Once the state reaches 60 percent of the population fully vaccinated, domestic travelers who were vaccinated in the United States will be able to visit without needing to test in advance or quarantine after they arrive. In April, officials said that vaccinated travelers from the continental U.S. would be able to skip testing later in the summer, but did not announce a date.
Reaching the big goal, a 70 percent vaccination rate, means restrictions on travel for everyone will be lifted.
“The easing of travel restrictions is a direct result of our robust vaccination rate, and a community that sacrificed and did what it had to do over the past year and a half to stop the spread of covid-19,” Ige said in a statement. “We need to push hard now so we can get to the point where Safe Travels is no longer needed to keep the people of Hawai‘i safe.”
In his news conference, Ige said the rules would be subject to constant monitoring and cautioned that he would change policies based on health conditions and the rate of coronavirus circulating in the state. He also said he could lift restrictions earlier if conditions allow.
“It is possible if the number of new cases drops to an acceptable level, that we terminate the restrictions ahead of those percentages,” he said.
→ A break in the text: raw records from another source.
Lemma gated_claim s userID phone clock :
  gated s (ClaimConversationInvites s userID phone clock).1 (OpClaimInvites userID phone clock).
Proof.
  unfold ClaimConversationInvites. destruct (live_user s userID) as [usr|]; [|by apply gated_same]. cbv zeta.
  set (cids := merge_sort _ _).
  destruct (planClaims s userID (clock 0) cids) as [plans|] eqn:Hp; [|by apply gated_same].
  apply planClaims_ok in Hp as [Hids _]. cbn [fst]. intros i u. rewrite !is_member_spec.
  destruct (commitClaims_members s userID phone (clock 0) plans (later 1 clock) i u) as [H1 H2].
  split; [|auto]. intros [Hs|[-> Hin]]%H1; [by left|right]. constructor.
  rewrite Hids in Hin. unfold cids in Hin. rewrite merge_sort_Permutation in Hin.
  apply list_elem_of_omap in Hin as ([k v] & Hin & Hk). case_bool_decide; [|done]. simplify_eq.
  apply elem_of_range in Hin. unfold inner. by rewrite Hin.
Qed.

Lemma setMember_twice_members s cid a am b bm i u :
  is_Some (membersOf s cid !! a) → is_Some (membersOf s cid !! b) →
  is_Some (membersOf (setMember (setMember s cid a am) cid b bm) i !! u) ↔
  is_Some (membersOf s i !! u).
Proof.
  intros Ha Hb. unfold setMember, membersOf, inner in *. cbn.
  destruct (decide (i = cid)) as [->|Hne].
  - rewrite !lookup_insert_eq. simpl. rewrite !lookup_insert_is_Some'. naive_solver.
  - by rewrite !lookup_insert_ne.
Qed.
John Derrick, who founded an online guide to Hawaii travel nearly 20 years ago, said rules around inter-county travel have been especially confusing to his readers. Often, he said, people wanted to stay on one island but take a quick jaunt to another — which largely hasn’t been possible due to testing requirements.
“We strongly suggested: ‘Don’t take day trips,’ ” said his wife, Victoria Derrick, president and publisher of GuideofUS Hawaii.
The new system that goes into effect Tuesday, he said, will be a “big bonus” for travelers — and the promise of fewer restrictions in the future is giving travelers an easier path to look forward to.
“It seems like there’s been more relief amongst people who are coming in the coming weeks and months,” John Derrick said.